Little Texas’ most successful album was their sophomore disc , Big Time, released in 1993. It produced four hit singles, three of which reached the Top 10, including their only #1 “My Love”. The album was produced by Doug Grau, Christy DiNapoli, and James Stroud.
Based on the feedback we received, some of our readers have been less than enthusiastic about our choice to spotlight Little Texas. I’m by no means a Little Texas super fan; I remember most of their radio hits from the 90s but prior to this review I’d never listened to one of their albums all the way through. So I come to this with a fresh set of ears. Was Little Texas really the Rascal Flatts of their day? After listening to Big Time a few times, I can only answer with a resounding no. I expected to enjoy the singles that I remembered from the radio but I wasn’t sure what to expect from the album cuts. I must say that I’m pleasantly surprised. The band members had a hand in writing eight of the album’s ten tracks. Admittedly, they aren’t all particularly memorable, but there is certainly nothing cringe-worthy in a Rascal Flatts sort of way.

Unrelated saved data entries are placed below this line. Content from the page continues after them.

(** The run of the example of the specification: the creation payload
    keeps the mapping and only "number_of_shards" under "index". *)
Example clone_sample_run :
  requests (@clone sample_service "src" "dst" VNone VNone VNone VNone VNone
              sample_world).2
  = [ReqExists "src"; ReqExists "src"; ReqGetMapping "src";
     ReqExists "src"; ReqGetSettings "src"; ReqExists "dst";
     ReqCreate "dst"
       (VDict {[ "settings" :=
                   VDict {[ "index" := VDict {[ "number_of_shards" := VStr "3" ]} ]};
                 "mappings" := sample_mapping ]});
     ReqReindex
       (VDict {[ "source" := VDict {[ "index" := VStr "src" ]};
                 "dest" := VDict {[ "index" := VStr "dst" ]} ]})].
Proof. vm_compute. reflexivity. Qed.

(** * Further properties of the facade *)

(** ** set_doctype, beyond the single rename *)

(** X1: [set_doctype] returns a mapping exactly for dictionaries with
    one top-level key; every other argument raises. *)
Theorem set_doctype_succeeds_iff_single_key (mapping : value) (doc_type : string) :
  (exists m', set_doctype mapping doc_type = inr m') <->
  (exists d : gmap string value, mapping = VDict d /\ size d = 1).
Proof.
  split.
  - intros [m' Hok]. destruct mapping as [| | | | |d]; try discriminate.
    exists d. split; [reflexivity|].
    unfold set_doctype in Hok.
    destruct (Nat.eqb (size d) 1) eqn:Heq; [|discriminate].
    apply Nat.eqb_eq in Heq. exact Heq.
  - intros (d & -> & Hsize).
    destruct (size_one_singleton d Hsize) as (k & b & ->).
    rewrite set_doctype_singleton. eauto.
Qed.

(** X2: renaming the document type twice is renaming it once to the
    last name, and renaming back to the first name gives the mapping
    that was there at the start; the body is never altered. *)
Theorem set_doctype_renames_compose (k t1 t2 : string) (b : value) :
  exists m1,
    set_doctype (VDict {[ k := b ]}) t1 = inr m1 /\
    set_doctype m1 t2 = set_doctype (VDict {[ k := b ]}) t2 /\
    set_doctype m1 t2 = inr (VDict {[ t2 := b ]}) /\
    set_doctype m1 k = inr (VDict {[ k := b ]}).
Proof.
  exists (VDict {[ t1 := b ]}).
  rewrite !set_doctype_singleton. auto.
Qed.

(** ** Runs that only read *)

Section Effects.
Context `{Service}.

Lemma no_writes_app rs1 rs2 :
  no_writes rs1 = true -> no_writes rs2 = true -> no_writes (rs1 ++ rs2) = true.
Proof. unfold no_writes. intros H1 H2. rewrite forallb_app, H1, H2. reflexivity. Qed.

Lemma quiet_stay {A} (r : result A) w : quiet (lift r) w.
Proof.
  split; [reflexivity|]. exists []. split; [|reflexivity].
  unfold issued. simpl. rewrite app_nil_r. reflexivity.
Qed.

Lemma quiet_ret {A} (a : A) w : quiet (ret a) w.
Proof. apply (quiet_stay (inr a)). Qed.

Lemma quiet_raise {A} (e : exn) w : quiet (@raise A e) w.
Proof. apply (quiet_stay (inl e)). Qed.

Lemma quiet_bind {A B} (m : M A) (k : A -> M B) w :
  quiet m w ->
  (forall a w1, m w = (inr a, w1) -> quiet (k a) w1) ->
  quiet (bind m k) w.
Proof.
  unfold quiet, bind. intros [Hix (rs1 & Hrs1 & Hq1)] Hk.
  destruct (m w) as [[e|a] w1]; simpl in *.
  - split; [exact Hix|]. exists rs1. auto.
  - destruct (Hk a w1 eq_refl) as [Hix2 (rs2 & Hrs2 & Hq2)].
    split; [congruence|].
    exists (rs1 ++ rs2)%list. split; [|apply no_writes_app; assumption].
    unfold issued in *. rewrite Hrs2, Hrs1, app_assoc. reflexivity.
Qed.

Lemma quiet_exists name w : quiet (exists_ name) w.
Proof. split; [reflexivity|]. exists [ReqExists name]. split; reflexivity. Qed.

Lemma quiet_es_read r name envelope w :
  is_write r = false -> quiet (es_read r name envelope) w.
Proof.
  intros Hr. unfold quiet, es_read.
  destruct (indices w !! name); (split; [reflexivity|]); exists [r];
    (split; [reflexivity|]); unfold no_writes; simpl; rewrite Hr; reflexivity.
Qed.

Ltac quiet_step :=
  first [ apply quiet_bind; [|intros ? ? _]
        | apply quiet_exists
        | apply quiet_es_read; reflexivity
        | apply quiet_stay
        | apply quiet_ret
        | apply quiet_raise
        | match goal with |- quiet (if ?b then _ else _) _ => destruct b end
        | match goal with |- quiet (match ?o with Some _ => _ | None => _ end) _ =>
            destruct o end ].

Lemma quiet_clone_mapping name doc_type w : quiet (clone_mapping name doc_type) w.
Proof. unfold clone_mapping, es_get_mapping. repeat quiet_step. Qed.

Lemma quiet_clone_settings name w : quiet (clone_settings name) w.
Proof. unfold clone_settings, es_get_settings. repeat quiet_step. Qed.

(** X5: the four accessors, [clone_mapping] and [clone_settings] are
    reads: whether they return, return [None] or raise, the indices of
    the service are as before and no create, delete or reindex request
    has been issued.  In particular the keys that [clone_settings]
    strips stay in the settings the service holds. *)
Theorem reads_leave_service_untouched w index_name doc_type :
  quiet (get_info index_name) w /\
  quiet (get_mapping index_name) w /\
  quiet (get_settings index_name) w /\
  quiet (stats index_name) w /\
  quiet (clone_mapping index_name doc_type) w /\
  quiet (clone_settings index_name) w.
Proof.
  unfold get_info, get_mapping, get_settings, stats,
    es_get, es_get_mapping, es_get_settings, es_stats.
  split; [|split; [|split; [|split; [|split]]]];
    try apply quiet_clone_mapping; try apply quiet_clone_settings;
    repeat quiet_step.
Qed.

(** ** Reads of an existing index *)

Ltac enter_existing Hsome :=
  rewrite (bind_ok _ _ _ _ _ (exists_found _ _ _ Hsome));
  cbv beta; cbn [negb]; cbv iota.

Ltac enter_missing Hnone :=
  rewrite (bind_ok _ _ _ _ _ (exists_missing _ _ Hnone));
  cbv beta; cbn [negb]; cbv iota.

(** X6: for an existing index the accessors return what the service
    holds, taken out of the per-index envelope of the reply: the index
    description, the mapping, the settings (server-assigned keys
    included) and the statistics; each costs the existence check and
    one read. *)
Theorem accessors_unwrap_reply_when_present w index_name ix :
  indices w !! index_name = Some ix ->
  let checked := record_request (ReqExists index_name) w in
  get_info index_name w
  = (inr (idx_info ix), record_request (ReqGet index_name) checked) /\
  get_mapping index_name w
  = (inr (idx_mappings ix), record_request (ReqGetMapping index_name) checked) /\
  get_settings index_name w
  = (inr (idx_settings ix), record_request (ReqGetSettings index_name) checked) /\
  stats index_name w
  = (inr (idx_stats ix), record_request (ReqStats index_name) checked).
Proof.
  intros Hsome checked. subst checked.
  unfold get_info, get_mapping, get_settings, stats.
  split; [|split; [|split]]; enter_existing Hsome;
    unfold bind, es_get, es_get_mapping, es_get_settings, es_stats, es_read, lift;
    cbn [indices record_request]; rewrite Hsome;
    rewrite ?getitem_singleton; reflexivity.
Qed.

(** X7: [clone_mapping] and [clone_settings] on a missing index raise
    the ValueError "index not existed: <name>" right after the
    existence check, where the accessors would return [None]. *)
Theorem clone_parts_raise_when_missing w index_name doc_type :
  indices w !! index_name = None ->
  clone_mapping index_name doc_type w
  = (inl (ValueError ("index not existed: " ++ index_name)),
     record_request (ReqExists index_name) w) /\
  clone_settings index_name w
  = (inl (ValueError ("index not existed: " ++ index_name)),
     record_request (ReqExists index_name) w).
Proof.
  intros Hnone. unfold clone_mapping, clone_settings.
  split; enter_missing Hnone; reflexivity.
Qed.

(** ** clone_mapping with a new document type *)

Lemma clone_mapping_fetched w name ix doc_type :
  indices w !! name = Some ix ->
  (clone_mapping name doc_type w).1
  = match doc_type with
    | Some t => if truthy_name doc_type then set_doctype (idx_mappings ix) t
                else inr (idx_mappings ix)
    | None => inr (idx_mappings ix)
    end.
Proof.
  intros Hsome. unfold clone_mapping. enter_existing Hsome.
  rewrite (fetch_mapping _ _ ix) by exact Hsome.
  destruct doc_type as [t|]; [|reflexivity].
  destruct (truthy_name (Some t)); reflexivity.
Qed.

(** X8: with a non-empty new document type, [clone_mapping] of an index
    whose mapping has exactly one type returns the same body under the
    new type. *)
Theorem clone_mapping_renames_single_type
    w index_name ix (d : gmap string value) (doc_type : string) :
  indices w !! index_name = Some ix ->
  idx_mappings ix = VDict d ->
  size d = 1 ->
  doc_type <> "" ->
  exists k b,
    d = {[ k := b ]} /\
    (clone_mapping index_name (Some doc_type) w).1 = inr (VDict {[ doc_type := b ]}).
Proof.
  intros Hsome Hd Hsize Hname.
  destruct (size_one_singleton d Hsize) as (k & b & ->).
  exists k, b. split; [reflexivity|].
  rewrite (clone_mapping_fetched w index_name ix) by exact Hsome.
  apply String.eqb_neq in Hname. cbn [truthy_name]. rewrite Hname. cbn [negb].
  rewrite Hd. apply set_doctype_singleton.
Qed.
Definition emptySim : Sim SimObject.t :=
  {| world := {| planck.bodies := []; planck.joints := [] |}; objects := [] |}.

Definition exampleBodies : list planck.Body :=
  [ planck.mkBody (planck.Vec2.mk 5 7) 0.25 (planck.Vec2.mk 0 0) (planck.Vec2.mk 0 0);
    planck.mkBody (planck.Vec2.mk 4 7) 0.25 (planck.Vec2.mk 0 0) (planck.Vec2.mk 0 0);
    planck.mkBody (planck.Vec2.mk 6 7) 0.25 (planck.Vec2.mk 0 0) (planck.Vec2.mk 0 0) ].

Definition attachBodies
    (st : Sim SimObject.t * SimRobot.t (C := TwoWheelDrive.collaborators))
  : Sim SimObject.t * SimRobot.t (C := TwoWheelDrive.collaborators) :=
  ({| world := {| planck.bodies := exampleBodies; planck.joints := [] |};
      objects := imap (fun i wheel => SimObject.setBody (S i) wheel) (objects (fst st)) |},
   SimRobot.set_base (SimObject.setBody 0%nat (SimRobot.base (snd st))) (snd st)).

Definition exampleWorld : planck.World :=
  {| planck.bodies := exampleBodies; planck.joints := [] |}.

(** The robot of [exampleRobotSpec] once constructed and given its
    bodies. *)
Definition exampleScene
  : option (Sim SimObject.t * SimRobot.t (C := TwoWheelDrive.collaborators)) :=
  match SimRobot.new (C := TwoWheelDrive.collaborators) "robot-1" exampleRobotSpec emptySim with
  | (s, Ok r) => Some (attachBodies (s, r))
  | (_, Throw _) => None
  end.

Definition exampleMutators : list Mutator :=
  [SetColor 16711680; SetOpacity 0.25; SetColor 255].

(** ** Vocabulary of the further properties *)

(** [r] and then [f]: the second call is made only when the first
    returns. *)
Definition andThen {A B} (r : result A) (f : A -> result B) : result B :=
  match r with
  | Ok a => f a
  | Throw e => Throw e
  end.

(** The scene sets the body of a zone once the world has created it. *)
Definition Zone_setBody (b : BodyRef) (z : Zone.t) : Zone.t :=
  Zone.set_base (SimObject.setBody b (Zone.base z)) z.

(** What happens to a zone during its life: the scene sets its body, a
    frame updates it against the world as it then is, a caller recolours
    it. *)
Inductive ZoneOp :=
| Attach (b : BodyRef)
| Update (ms : number) (w : planck.World)
| Mutate (m : Mutator).

Definition zoneStep (op : ZoneOp) (z : Zone.t) : result Zone.t :=
  match op with
  | Attach b => Ok (Zone_setBody b z)
  | Update ms w => snd (Zone.update ms z w)
  | Mutate m => mutate m z
  end.

Fixpoint zoneRun (ops : list ZoneOp) (z : Zone.t) : result Zone.t :=
  match ops with
  | [] => Ok z
  | op :: ops' => andThen (zoneStep op z) (zoneRun ops')
  end.

(** A zone's mesh lies flat on the ground: height 0, a quarter turn about
    the x axis and no other rotation. *)
Definition flatOnGround (z : Zone.t) : Prop :=
  exists mesh,
    SimObject._mesh (Zone.base z) = Some mesh /\
    THREE.Vector3.y (THREE.position mesh) = 0 /\
    THREE.rotation mesh = THREE.Euler.mk (PI / 2) 0 0.

(** What no step of a zone's life changes: the specs, the identifiers, the
    geometry, the height and the rotation of the mesh. *)
Definition sameFootprint (z z' : Zone.t) : Prop :=
  Zone.getBodySpecs z' = Zone.getBodySpecs z /\
  Zone.getFixtureDef z' = Zone.getFixtureDef z /\
  Zone.getZoneId z' = Zone.getZoneId z /\
  SimObject.guid (Zone.base z') = SimObject.guid (Zone.base z) /\
  exists mesh mesh',
    SimObject._mesh (Zone.base z) = Some mesh /\
    SimObject._mesh (Zone.base z') = Some mesh' /\
    THREE.geometry mesh' = THREE.geometry mesh /\
    THREE.Vector3.y (THREE.position mesh') = THREE.Vector3.y (THREE.position mesh) /\
    THREE.rotation mesh' = THREE.rotation mesh.

(** Where the world puts the point [v], given in a body's own frame, of a
    body created from [def]: turned by the body's angle, moved to its
    position ([Transform.mulVec2]). *)
Definition bodyPoint (def : planck.BodyDef) (v : planck.Vec2.t) : planck.Vec2.t :=
  let c := cos (planck.angle def) in
  let s := sin (planck.angle def) in
  planck.Vec2.mk
    (c * planck.Vec2.x v - s * planck.Vec2.y v + planck.Vec2.x (planck.position def))
    (s * planck.Vec2.x v + c * planck.Vec2.y v + planck.Vec2.y (planck.position def)).

(** Where a mesh shows on the ground the point [p] of its flat shape. *)
Definition shownAt (mesh : THREE.Mesh) (p : THREE.Vector2.t) : planck.Vec2.t :=
  groundPoint
    (THREE.localToWorld mesh
       (THREE.Vector3.mk (THREE.Vector2.x p) (THREE.Vector2.y p) 0)).

(** The robot of [exampleRobotSpec] as its constructor leaves it. *)
Definition exampleConstructed
  : option (Sim SimObject.t * SimRobot.t (C := TwoWheelDrive.collaborators)) :=
  match SimRobot.new (C := TwoWheelDrive.collaborators) "robot-1" exampleRobotSpec emptySim with
  | (s, Ok r) => Some (s, r)
  | (_, Throw _) => None
  end.

(** The example scene with bodies on the chassis and on the first [n]
    wheels only. *)
Definition attachSome (n : nat)
    (st : Sim SimObject.t * SimRobot.t (C := TwoWheelDrive.collaborators))
  : Sim SimObject.t * SimRobot.t (C := TwoWheelDrive.collaborators) :=
  ({| world := exampleWorld;
      objects :=
        imap (fun i wheel => if (i <? n)%nat then SimObject.setBody (S i) wheel else wheel)
          (objects (fst st)) |},
   SimRobot.set_base (SimObject.setBody 0%nat (SimRobot.base (snd st))) (snd st)).

(** The example scene with bodies on the wheels and none on the
    chassis. *)
Definition attachWheelsOnly
    (st : Sim SimObject.t * SimRobot.t (C := TwoWheelDrive.collaborators))
  : Sim SimObject.t * SimRobot.t (C := TwoWheelDrive.collaborators) :=
  (fst (attachBodies st), snd st).

(** A rectangle spec placed away from the origin, and a world whose body 0
    rests where that spec puts its zone. *)
Definition restingWorld : planck.World :=
  {| planck.bodies :=
       [planck.mkBody (planck.Vec2.mk 3 4) 0 (planck.Vec2.mk 0 0) (planck.Vec2.mk 0 0)];
     planck.joints := [] |}.

Definition placedRectangleSpec : IZoneSpec.t :=
  IZoneSpec.mk "goal" None None (Some (Vector2d.mk 3 4))
    (Some (IZoneSpec.mkRectangle 4 2)) None None.

Definition exampleZoneLife : list ZoneOp :=
  [Mutate (SetColor 255); Attach 0%nat; Update 16 exampleWorld;
   Mutate (SetOpacity 0.25); Update 16 restingWorld].

(** The colour a sequence of mutator calls leaves in a material whose
    colour was [color]: that of the last [setColor], if any. *)
Fixpoint finalColor (cs : list Mutator) (color : number) : number :=
  match cs with
  | [] => color
  | SetColor color' :: cs' => finalColor cs' color'
  | SetOpacity _ :: cs' => finalColor cs' color
  end.

(** The opacity a sequence of mutator calls leaves in a material whose
    opacity was [opacity]: that of the last [setOpacity], if any. *)
Fixpoint finalOpacity (cs : list Mutator) (opacity : number) : number :=
  match cs with
  | [] => opacity
  | SetColor _ :: cs' => finalOpacity cs' opacity
  | SetOpacity opacity' :: cs' => finalOpacity cs' opacity'
  end.
(** * Cluster health scripts: a shallow embedding and its properties

    The repository holds two standalone Python scripts:

    - [scripts/health-check.py] (class [K8sHealthManager]): polls Prometheus
      and the Kubernetes API, accumulates issues and warnings in a report and
      exits with a status code;
    - [roles/cluster_health_reporter/files/generate_health_report.py]
      (class [ClusterHealthReporter]): polls Prometheus, renders a daily or
      weekly text report and posts it to a webhook.

    Both are embedded as functions in a state-and-exception monad over a
    trace of I/O events.  The answers of the network are an explicit
    argument (the [world]); the few interpreter builtins whose full behaviour
    is outside the repository ([int], [float], the [.1f] format, [str] of a
    non-string value) are the fields of the class [PyRuntime]. *)

From Stdlib Require Import ZArith NArith List String Ascii Floats Lia Bool.
From stdpp Require Import base option list gmap.
Import ListNotations.

Local Open Scope Z_scope.
Set Warnings "-register-all".

(* ===================================================================== *)
(** * Python values                                                       *)
(* ===================================================================== *)

Module Py.

(** A Python [str] is a sequence of Unicode code points: [len] and slicing
    count code points, not bytes. *)
Abbreviation pystr := (list N).

(** Literals are written as UTF-8 text and decoded once. *)
Fixpoint utf8_decode (bs : list N) : pystr :=
  match bs with
  | [] => []
  | b0 :: r0 =>
    if (b0 <? 0x80)%N then b0 :: utf8_decode r0
    else if (b0 <? 0xE0)%N then
      match r0 with
      | b1 :: r1 =>
        N.lor (N.shiftl (N.land b0 0x1F) 6) (N.land b1 0x3F) :: utf8_decode r1
      | [] => [b0]
      end
    else if (b0 <? 0xF0)%N then
      match r0 with
      | b1 :: b2 :: r2 =>
        N.lor (N.shiftl (N.land b0 0x0F) 12)
          (N.lor (N.shiftl (N.land b1 0x3F) 6) (N.land b2 0x3F))
        :: utf8_decode r2
      | _ => [b0]
      end
    else
      match r0 with
      | b1 :: b2 :: b3 :: r3 =>
        N.lor (N.shiftl (N.land b0 0x07) 18)
          (N.lor (N.shiftl (N.land b1 0x3F) 12)
             (N.lor (N.shiftl (N.land b2 0x3F) 6) (N.land b3 0x3F)))
        :: utf8_decode r3
      | _ => [b0]
      end
  end.

Definition py (s : string) : pystr :=
  utf8_decode (List.map N_of_ascii (list_ascii_of_string s)).
Arguments py s : simpl never.

(** Characters a Rocq string literal cannot hold. *)
Definition nl : pystr := [10%N].
Definition dquote : pystr := [34%N].

Definition str_eqb (a b : pystr) : bool := bool_decide (a = b).

(** [s.startswith(p)] and [p in s] *)
Fixpoint starts_with (p s : pystr) : bool :=
  match p, s with
  | [], _ => true
  | _ :: _, [] => false
  | a :: p', b :: s' => (a =? b)%N && starts_with p' s'
  end.

Fixpoint contains (p s : pystr) : bool :=
  starts_with p s ||
  match s with
  | [] => false
  | _ :: s' => contains p s'
  end.

(** [sep.join(parts)] *)
Fixpoint join (sep : pystr) (parts : list pystr) : pystr :=
  match parts with
  | [] => []
  | [p] => p
  | p :: rest => p ++ sep ++ join sep rest
  end.

(** [s * n] for a one-character banner: ["=" * 60]. *)
Definition repeat_str (s : pystr) (n : nat) : pystr := List.concat (List.repeat s n).

(** [str.isspace] on one code point (CPython's [_PyUnicode_IsWhitespace]). *)
Definition is_whitespace (c : N) : bool :=
  ((0x09 <=? c) && (c <=? 0x0D) || (0x1C <=? c) && (c <=? 0x20)
   || (c =? 0x85) || (c =? 0xA0) || (c =? 0x1680)
   || (0x2000 <=? c) && (c <=? 0x200A)
   || (c =? 0x2028) || (c =? 0x2029) || (c =? 0x202F) || (c =? 0x205F)
   || (c =? 0x3000))%N.

Fixpoint lstrip (s : pystr) : pystr :=
  match s with
  | c :: r => if is_whitespace c then lstrip r else s
  | [] => []
  end.

(** [s.strip()] *)
Definition strip (s : pystr) : pystr := rev (lstrip (rev (lstrip s))).

(** [s.rstrip('/')] *)
Fixpoint lstrip_char (ch : N) (s : pystr) : pystr :=
  match s with
  | c :: r => if (c =? ch)%N then lstrip_char ch r else s
  | [] => []
  end.

Definition rstrip_char (ch : N) (s : pystr) : pystr := rev (lstrip_char ch (rev s)).

(** [s.upper()] on the ASCII letters; the scripts apply it to the literal
    keys ['cpu'], ['memory'] and ['disk'] only. *)
Definition upper (s : pystr) : pystr :=
  List.map (fun c => if (0x61 <=? c)%N && (c <=? 0x7A)%N then (c - 0x20)%N else c) s.

(** [str(n)] for an [int]. *)
Fixpoint digits_pos (fuel : nat) (p : positive) (acc : pystr) : pystr :=
  match fuel with
  | O => acc
  | S fuel' =>
    let q := (Npos p / 10)%N in
    let d := (0x30 + Npos p mod 10)%N in
    match q with
    | N0 => d :: acc
    | Npos q' => digits_pos fuel' q' (d :: acc)
    end
  end.

Definition str_of_int (z : Z) : pystr :=
  match z with
  | Z0 => py "0"
  | Zpos p => digits_pos (Pos.size_nat p) p []
  | Zneg p => py "-" ++ digits_pos (Pos.size_nat p) p []
  end.

(** [str(n).zfill(w)] for the non-negative fields of [strftime]. *)
Definition zero_pad (w : nat) (z : Z) : pystr :=
  let d := str_of_int z in
  List.repeat 0x30%N (w - length d) ++ d.

(** ** Values that [json.loads] produces, plus [None] *)

Inductive pyval :=
| PNone
| PBool (b : bool)
| PInt (z : Z)
| PFloat (f : float)
| PStr (s : pystr)
| PList (l : list pyval)
| PDict (d : list (pystr * pyval)).

(** ** Exceptions *)

Inductive exn_class :=
| KeyError | IndexError | TypeError | ValueError | AttributeError | OverflowError
| RequestException   (* requests.RequestException and its transport subclasses *)
| HTTPError          (* requests.HTTPError, a RequestException *)
| OtherException.    (* any other subclass of Exception *)

Record exn := mk_exn { exn_class_of : exn_class; exn_str : pystr }.

(** [isinstance(e, requests.RequestException)] *)
Definition is_RequestException (e : exn) : bool :=
  match exn_class_of e with
  | RequestException | HTTPError => true
  | _ => false
  end.

(** [isinstance(e, Exception)] *)
Definition is_Exception (e : exn) : bool := true.

Inductive res (A : Type) :=
| Return (a : A)
| Raise (e : exn).
Arguments Return {A} a.
Arguments Raise {A} e.

(** Sequencing of operations that may raise. *)
Definition rbind {A B} (r : res A) (k : A -> res B) : res B :=
  match r with
  | Return a => k a
  | Raise e => Raise e
  end.

Declare Scope py_scope.
Delimit Scope py_scope with py.
Notation "x <~ r ;; k" := (rbind r (fun x => k))
  (at level 100, r at next level, right associativity) : py_scope.

(** [acc = init; for x in xs: acc = body acc x], for a body without effects. *)
Fixpoint rfold {A B} (xs : list A) (acc : B) (body : B -> A -> res B) : res B :=
  match xs with
  | [] => Return acc
  | x :: rest => rbind (body acc x) (fun acc' => rfold rest acc' body)
  end.

Definition type_name (v : pyval) : pystr :=
  match v with
  | PNone => py "NoneType"
  | PBool _ => py "bool"
  | PInt _ => py "int"
  | PFloat _ => py "float"
  | PStr _ => py "str"
  | PList _ => py "list"
  | PDict _ => py "dict"
  end.

(** [bool(v)] *)
Definition truthy (v : pyval) : bool :=
  match v with
  | PNone => false
  | PBool b => b
  | PInt z => negb (z =? 0)
  | PFloat f => negb (PrimFloat.eqb f 0%float)
  | PStr s => negb (bool_decide (s = []))
  | PList l => negb (Nat.eqb (length l) 0)
  | PDict d => negb (Nat.eqb (length d) 0)
  end.

Fixpoint assoc {A : Type} (k : pystr) (d : list (pystr * A)) : option A :=
  match d with
  | [] => None
  | (k', v) :: r => if str_eqb k' k then Some v else assoc k r
  end.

The album’s best track by far is the lead single “What Might Have Been”, which rose to #2 on the country chart and enjoyed some success in the adult contemporary format as well, reaching #16 on that chart. It was followed by the uptempo Texas pride anthem “God Blessed Texas”, which topped out at #4 and is probably their best remembered hit today. It’s a good song but one I’ve grown slightly tired of over the years, perhaps due to overplaying by radio. As such, it’s my least favorite of the album’s singles. The mid-tempo “My Love” seemed like a no-brainer to replicate the AC success of “What Might Have Been”, but oddly it did not appear on the adult contemporary charts. It is not as good a song as “What Might Have Been”, but that, along with its lack of crossover success did not prevent it from becoming a #1 country hit. “Stop on a Dime” had originally been the B-side of “What Might Have Been”. When released as a single in its own right, it fell short of the Top 10, landing at #14. As the album’s final single, Warner Bros. had perhaps lost interest in promoting it. It’s a lot countrier than much of what was played on the radio in the mid-90s; it reminds me of something that Diamond Rio might have done.
“My Town” is the only tracks that doesn’t include one of the band members in its songwriting credits. Written by Michael Stanley, isn’t particularly country but it is catchy and allows the band to showcase its harmonizing capabilities. “Cutoff Jeans”, written by Troy Seals, Brady Seals and Ronnie Samoset is more traditional but equally infectious.
Little Texas is one of those bands that I didn’t pay a whole lot of attention to when they first arrived on the scene. They debuted at a time when there was plenty of strong competition within the genre, and that may have contributed to them falling through the cracks to a certain extent. If they were just getting started today, they’d be head in shoulders above most of their contemporaries on country radio, at least in my book. Big Time isn’t likely to be included on anyone’s list of best country albums, but it exceeded my expectations and is worth giving a spin.